Ha! Ten genomes chosen, at kind of constant intervals of GC content, now I could either redirect the output to make my list of ten genomes, or modify the program so that it will print the list. For now I will redirect.

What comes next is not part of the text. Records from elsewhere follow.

Section NumericFacts.
Variable atof : string -> Z -> float64 + strconvErr.

(** The case of a nutrient column: the value goes to the field of the
    column, a failure is returned as [parseNutrientFloat] made it. *)
Lemma servingCell_nutrient (columnName v nutrient date timeStr : string)
    (field : nutrientField) (serving : ServingRecord.t) :
  nutrientColumn nutrientColumns columnName = Some (field, nutrient) ->
  servingCell atof columnName v (date, timeStr, serving)
  = match parseNutrientFloat atof v nutrient with
    | inr err => inr err
    | inl f => inl (date, timeStr, ServingRecord.set_Nutrient field f serving)
    end.
Proof.
  intros Hcol.
  pose proof (nutrientColumn_Some _ _ _ Hcol) as Hin.
  pose proof (proj1 (Forall_forall _ _) nutrientColumns_names _ Hin) as Hbase.
  simpl in Hbase. unfold servingCell.
  rewrite !(eqb_of_not_elem columnName _ _ Hbase) by elem_of_now.
  rewrite Hcol. reflexivity.
Qed.

(** A nutrient cell that does not convert: the error names the nutrient of
    the column and carries the cell. *)
Lemma servingCell_nutrient_error (columnName v nutrient : string)
    (field : nutrientField) (vars : string * string * ServingRecord.t)
    (e : strconvErr) :
  nutrientColumn nutrientColumns columnName = Some (field, nutrient) ->
  v <> "" -> atof v 64%Z = inr e ->
  servingCell atof columnName v vars
  = inr (Errorf "parsing %s value %q: %w"
           [Str nutrient; Str v; Err (NumError "ParseFloat" v e)]).
Proof.
  intros Hcol Hv He. destruct vars as [[date timeStr] serving].
  rewrite (servingCell_nutrient _ _ _ _ _ _ _ Hcol).
  unfold parseNutrientFloat. rewrite (parseFloat_error atof v 64 e Hv He).
  reflexivity.
Qed.

End NumericFacts.

(** C5 (amended): for every numeric field but the quantity of a serving,
    an empty cell gives exactly 0 and no error: [parseFloat] maps the
    empty string to 0, so only a text that is not empty can fail to
    convert, and every nutrient column, the exercise columns [Minutes] and
    [Calories Burned] and the biometric column [Amount] (whose empty cell
    holds no slash) store that 0.  The quantity of a serving comes from
    the amount cell, whose numeric part may be empty (a cell that starts
    with its space gives the quantity 0). *)
Theorem C5_empty_numeric_cell_is_zero
    (atof : string -> Z -> float64 + strconvErr) :
  (forall bitSize, parseFloat atof "" bitSize = inl 0%float)
  /\ (forall s bitSize err, parseFloat atof s bitSize = inr err -> s <> "")
  /\ (forall nutrient, parseNutrientFloat atof "" nutrient = inl 0%float)
  /\ (forall columnName field nutrient date timeStr serving,
        nutrientColumn nutrientColumns columnName = Some (field, nutrient) ->
        servingCell atof columnName "" (date, timeStr, serving)
        = inl (date, timeStr, ServingRecord.set_Nutrient field 0%float serving)
        /\ ServingRecord.Nutrients
             (ServingRecord.set_Nutrient field 0%float serving) field = 0%float)
  /\ (forall date timeStr exercise,
        exerciseCell atof "Minutes" "" (date, timeStr, exercise)
        = inl (date, timeStr, ExerciseRecord.set_Minutes 0%float exercise)
        /\ exerciseCell atof "Calories Burned" "" (date, timeStr, exercise)
           = inl (date, timeStr, ExerciseRecord.set_CaloriesBurned 0%float exercise))
  /\ (forall date timeStr bioRecord,
        biometricCell atof "Amount" "" (date, timeStr, bioRecord)
        = inl (date, timeStr, BiometricRecord.set_Amount 0%float bioRecord))
  /\ (forall unit date timeStr serving,
        servingCell atof "Amount" (String " " unit) (date, timeStr, serving)
        = inl (date, timeStr,
               ServingRecord.set_QuantityUnits unit
                 (ServingRecord.set_QuantityValue 0%float serving))).
Proof.
  split; [reflexivity|].
  split; [intros s bitSize err Herr; apply (parseFloat_error_inv atof _ _ _ Herr)|].
  split; [reflexivity|].
  split.
  { intros columnName field nutrient date timeStr serving Hcol.
    rewrite (servingCell_nutrient atof _ _ _ _ _ _ _ Hcol).
    split; [reflexivity|]. simpl. rewrite nutrientField_beq_refl. reflexivity. }
  split; [intros; split; reflexivity|].
  split; [intros; reflexivity|].
  intros; reflexivity.
Qed.
(** * Garden orchestrator: a shallow embedding of [garden.ts]

    The [Garden] class of the garden service (provider resolution, module
    configuration registry, graph resolution with plugin augmentation,
    version resolution and the configuration dump) is embedded as
    state-passing functions over a record holding the fields of the class.

    Conventions.
    - A JavaScript object used as a dictionary whose [Object.values] order is
      observed is the association list of its own properties in the order of
      their creation ([Obj]); [objValues] and [objKeys] list them the way
      [Object.values] and [Object.keys] do, array indices first. Dictionaries
      that are only looked up are [gmap]s.
    - The registries of module and workflow configs are object literals, and
      the code reads them by property access, which also finds what an object
      literal inherits from [Object.prototype] ([objRead]). The other lookups
      (plugins, providers and modules by name) are embedded as lookups of own
      properties: they follow the code for every name that is not the name of
      a property of [Object.prototype], and the statements that depend on it
      say so.
    - An [async] method is a computation in the monad [M] (state of the
      orchestrator plus an exception).  [Bluebird.map] starts every mapper in
      list order and rejects with the first rejection; it is embedded as
      [bluebirdMap], which runs the mappers one after the other.
    - Strings are compared the way [Array.prototype.sort] and lodash's
      [sortBy] compare them, code unit by code unit ([String.le]).
    - [chalk] colouring is the identity (no colour support) and the
      [this.log] calls, which only write to the logger, are left out.
    - Everything imported from modules other than [garden.ts] is a field of
      the class [Collaborators], except for a few helpers that are modelled
      from the specification and say so. *)

From stdpp Require Import gmap strings list sorting.

(** ** JavaScript helpers *)

(** [Array.prototype.join] *)
Fixpoint join (sep : string) (l : list string) : string :=
  match l with
  | [] => ""
  | [x] => x
  | x :: rest => x +:+ sep +:+ join sep rest
  end.

(** An object used as a dictionary: its own properties, in the order in
    which they were created. *)
Definition Obj (V : Type) : Type := list (string * V).

(** The own property [k] of [o]. *)
Fixpoint objGet {V} (o : Obj V) (k : string) : option V :=
  match o with
  | [] => None
  | (k', v) :: rest => if decide (k' = k) then Some v else objGet rest k
  end.

(** The properties that an object literal inherits from [Object.prototype]. *)
Definition objectPrototypeKeys : list string :=
  ["constructor"; "__defineGetter__"; "__defineSetter__"; "hasOwnProperty";
   "__lookupGetter__"; "__lookupSetter__"; "isPrototypeOf";
   "propertyIsEnumerable"; "toString"; "valueOf"; "__proto__";
   "toLocaleString"].
(** What a successful registration does to the aggregates of its game and
    of the other games: a confirmed team adds one team and its players to
    the confirmed aggregates, a waitlisted one adds one to the waitlist,
    and the figures of the answer are those of the new store. *)
Theorem players_step_aggregates s gid uid chat p name g :
  1 <= p <= 12 →
  games s !! gid = Some g → is_active g = true →
  no_clash s gid uid name →
  let out := players_step (Some p) gid name uid chat s in
  let st := create_status g (count_confirmed_teams s gid)
              (sum_confirmed_people s gid None) p in
  answer out =
    RegistrationCreated st
      (count_confirmed_teams s gid + (if bool_decide (st = CONFIRMED) then 1 else 0))
      (count_waitlist_teams s gid + (if bool_decide (st = CONFIRMED) then 0 else 1))
      (sum_confirmed_people s gid None + (if bool_decide (st = CONFIRMED) then p else 0)) ∧
  count_confirmed_teams (store out) gid =
    count_confirmed_teams s gid + (if bool_decide (st = CONFIRMED) then 1 else 0) ∧
  sum_confirmed_people (store out) gid None =
    sum_confirmed_people s gid None + (if bool_decide (st = CONFIRMED) then p else 0) ∧
  count_waitlist_teams (store out) gid =
    count_waitlist_teams s gid + (if bool_decide (st = CONFIRMED) then 0 else 1) ∧
  (∀ gid', gid' ≠ gid →
     count_confirmed_teams (store out) gid' = count_confirmed_teams s gid' ∧
     sum_confirmed_people (store out) gid' None = sum_confirmed_people s gid' None ∧
     count_waitlist_teams (store out) gid' = count_waitlist_teams s gid').
Proof.
  intros Hp Hg Ha Hno out st. subst out.
  rewrite (players_step_created s gid uid chat p name g Hp Hg Ha Hno). simpl.
  fold st.
  set (r := mkRegistration uid chat gid name p st).
  destruct (aggregates_fresh s (next_id (registrations s)) r gid
              (next_id_fresh _) eq_refl) as (Hc & Hs & Hw & _).
  simpl in Hc, Hs, Hw.
  assert (Hwl : (if bool_decide (st = WAITLIST) then 1 else 0) =
                (if bool_decide (st = CONFIRMED) then 0 else 1)).
  { destruct (create_status_domain g (count_confirmed_teams s gid)
                (sum_confirmed_people s gid None) p) as [Hst | Hst];
      fold st in Hst; rewrite Hst; done. }
  rewrite Hwl in Hw. rewrite Hc, Hs, Hw. repeat split; try done.
  all: destruct (aggregates_agree
         (mkDb (games s) (<[next_id (registrations s) := r]> (registrations s)))
         s gid') as (Hc' & Hs' & Hw' & _);
    [ intros i ri Hgi; simpl;
      destruct (decide (i = next_id (registrations s))) as [->|Hne];
      [ rewrite lookup_insert_eq, next_id_fresh; split; [|done];
        intros [= <-]; simpl in Hgi; congruence
      | by rewrite lookup_insert_ne ]
    | done ].
Qed.
(** * DSATUR graph colouring: a shallow embedding of [dsatur.py]

    The Python function [dsatur(graph)] is embedded as a function in an
    exception monad.  Dictionaries whose iteration order is observable
    ([graph], [colors]) are insertion-ordered association lists; the
    dictionaries that are only looked up ([degree], [dsat]) are finite maps;
    the set [uncolored] is the list of its elements in iteration order. *)

From stdpp Require Import base numbers list gmap sets.
From stdpp Require Import sorting.

Open Scope Z_scope.
Open Scope nat_scope.

(** ** Exceptions *)

(** The exceptions the Python code can raise: [max] of an empty sequence
    raises [ValueError]; a missing key in [d[k]] or [s.remove(k)] raises
    [KeyError].  [OutOfFuel] is not a Python exception: it marks a [while]
    loop cut off by the fuel of the embedding. *)
Inductive exn : Set := ValueError | KeyError | OutOfFuel.

Inductive res (A : Type) : Type :=
| Ok (a : A)
| Raise (e : exn).
Arguments Ok {A} a.
Arguments Raise {A} e.

Global Instance res_bind : MBind res := λ A B f m,
  match m with
  | Ok a => f a
  | Raise e => Raise e
  end.

(** [for a in l: s = f(s, a)] with a body that may raise. *)
Fixpoint for_each {A S} (f : S → A → res S) (s : S) (l : list A) : res S :=
  match l with
  | [] => Ok s
  | a :: l' => s' ← f s a; for_each f s' l'
  end.

(** ** Dictionaries *)

(** An insertion-ordered dictionary with integer keys. *)
Definition dict (A : Type) : Type := list (Z * A).

Definition dict_keys {A} (d : dict A) : list Z := d.*1.

Fixpoint dict_get {A} (d : dict A) (k : Z) : option A :=
  match d with
  | [] => None
  | (k', a) :: d' => if decide (k' = k) then Some a else dict_get d' k
  end.

(** [d[k] = a]: an existing key keeps its position, a new key goes last. *)
Fixpoint dict_set {A} (d : dict A) (k : Z) (a : A) : dict A :=
  match d with
  | [] => [(k, a)]
  | (k', a') :: d' =>
      if decide (k' = k) then (k, a) :: d' else (k', a') :: dict_set d' k a
  end.

(** [d[k]] as an expression. *)
Definition getitem {A} (d : dict A) (k : Z) : res A :=
  match dict_get d k with
  | Some a => Ok a
  | None => Raise KeyError
  end.

Definition map_getitem (m : gmap Z nat) (k : Z) : res nat :=
  match m !! k with
  | Some a => Ok a
  | None => Raise KeyError
  end.

(** ** Sets *)

(** The order in which a Python [set] built from a list of keys is
    iterated.  The language leaves it unspecified; all that is known is that
    every element is visited once. *)
Class SetOrder : Type := {
  set_iter : list Z → list Z;
  set_iter_NoDup : ∀ l, NoDup (set_iter l);
  set_iter_elem : ∀ l x, x ∈ set_iter l ↔ x ∈ l
}.
(** A character met inside a number. *)
Definition lex_number (toks : list token) (lexeme : str) (p : num_phase)
    (c : char) : lstate :=
  let continue p' := LRun toks (MNumber (c :: lexeme) p') in
  let finish := lex_between (number_token lexeme p :: toks) c in
  match p with
  | NSign =>
      if (c =? 48)%N then continue NZero
      else if is_digit c then continue NInt
      else if (c =? 73)%N then LRun toks (MWord (py "nfinity") TNegInfinity)
      else LError
  | NZero =>
      if (c =? 46)%N then continue NDot
      else if is_exp_mark c then continue NExp
      else finish
  | NInt =>
      if is_digit c then continue NInt
      else if (c =? 46)%N then continue NDot
      else if is_exp_mark c then continue NExp
      else finish
  | NDot => if is_digit c then continue NFrac else LError
  | NFrac =>
      if is_digit c then continue NFrac
      else if is_exp_mark c then continue NExp
      else finish
  | NExp =>
      if is_sign c then continue NExpSign
      else if is_digit c then continue NExpDigits
      else LError
  | NExpSign => if is_digit c then continue NExpDigits else LError
  | NExpDigits => if is_digit c then continue NExpDigits else finish
  end.

(** The character a one-letter escape stands for. *)
Definition simple_escape (c : char) : option char :=
  if (c =? 34)%N then Some 34%N
  else if (c =? 92)%N then Some 92%N
  else if (c =? 47)%N then Some 47%N
  else if (c =? 98)%N then Some 8%N
  else if (c =? 102)%N then Some 12%N
  else if (c =? 110)%N then Some 10%N
  else if (c =? 114)%N then Some 13%N
  else if (c =? 116)%N then Some 9%N
  else None.

Definition lex_step (st : lstate) (c : char) : lstate :=
  match st with
  | LError => LError
  | LRun toks m =>
      match m with
      | MBetween => lex_between toks c
      | MString acc =>
          if (c =? 34)%N
          then LRun (TString (join_surrogates (rev acc)) :: toks) MBetween
          else if (c =? 92)%N then LRun toks (MEscape acc)
          else if (c <? 32)%N then LError
          else LRun toks (MString (Raw c :: acc))
      | MEscape acc =>
          if (c =? 117)%N then LRun toks (MHex acc 0 0)
          else match simple_escape c with
               | Some e => LRun toks (MString (Raw e :: acc))
               | None => LError
               end
      | MHex acc value count =>
          match hex_value c with
          | Some h =>
              let value' := (value * 16 + h)%N in
              if Nat.eqb count 3
              then LRun toks (MString (Esc value' :: acc))
              else LRun toks (MHex acc value' (S count))
          | None => LError
          end
      | MNumber lexeme p => lex_number toks lexeme p c
      | MWord expected t =>
          match expected with
          | e :: rest =>
              if (c =? e)%N
              then match rest with
                   | [] => LRun (t :: toks) MBetween
                   | _ => LRun toks (MWord rest t)
                   end
              else LError
          | [] => LError
          end
      end
  end.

I can’t resist the power of UNIX commands, pipes, and redirection:

% ./choose-ten-genomes.pl | grep 'chosen'
  Genome chosen (0.2656) = A_butzleri_RM4018
  Genome chosen (0.318188888888889) = C_lytica_DSM7489
  Genome chosen (0.370777777777778) = L_welshimeri_6b_SLCC5334
  Genome chosen (0.423366666666667) = C_hydrogenoformans_Z2901
  Genome chosen (0.475955555555556) = H_walsbyi_DSM16790
  Genome chosen (0.528544444444444) = Synechococcus_CC9311
  Genome chosen (0.581133333333333) = C_symbiosum_A
  Genome chosen (0.633722222222222) = Novosphingobium_PP1Y
  Genome chosen (0.686311111111111) = T_radiovictrix_DSM17093
  Genome chosen (0.7389) = I_variabilis_225
% ./choose-ten-genomes.pl | grep 'chosen' | awk '{print $NF}'
A_butzleri_RM4018
C_lytica_DSM7489
L_welshimeri_6b_SLCC5334
C_hydrogenoformans_Z2901
H_walsbyi_DSM16790
Synechococcus_CC9311
C_symbiosum_A
Novosphingobium_PP1Y
T_radiovictrix_DSM17093
I_variabilis_225
% ./choose-ten-genomes.pl | grep 'chosen' | awk '{print $NF}' > DATA/subset.by_program
% wc DATA/subset.by_program 
      10      10     201 DATA/subset.by_program
% cat DATA/subset.by_program
A_butzleri_RM4018
C_lytica_DSM7489
L_welshimeri_6b_SLCC5334
C_hydrogenoformans_Z2901
H_walsbyi_DSM16790
Synechococcus_CC9311
C_symbiosum_A
Novosphingobium_PP1Y
T_radiovictrix_DSM17093
I_variabilis_225
%

Done! A list of ten genomes at somewhat constant intervals of GC content, ready for a lab exercise on GC content and the proportions of arginine and lysine. Next we count arginines, lysines, and figure out if there’s any changes in these two amino acids with GC content.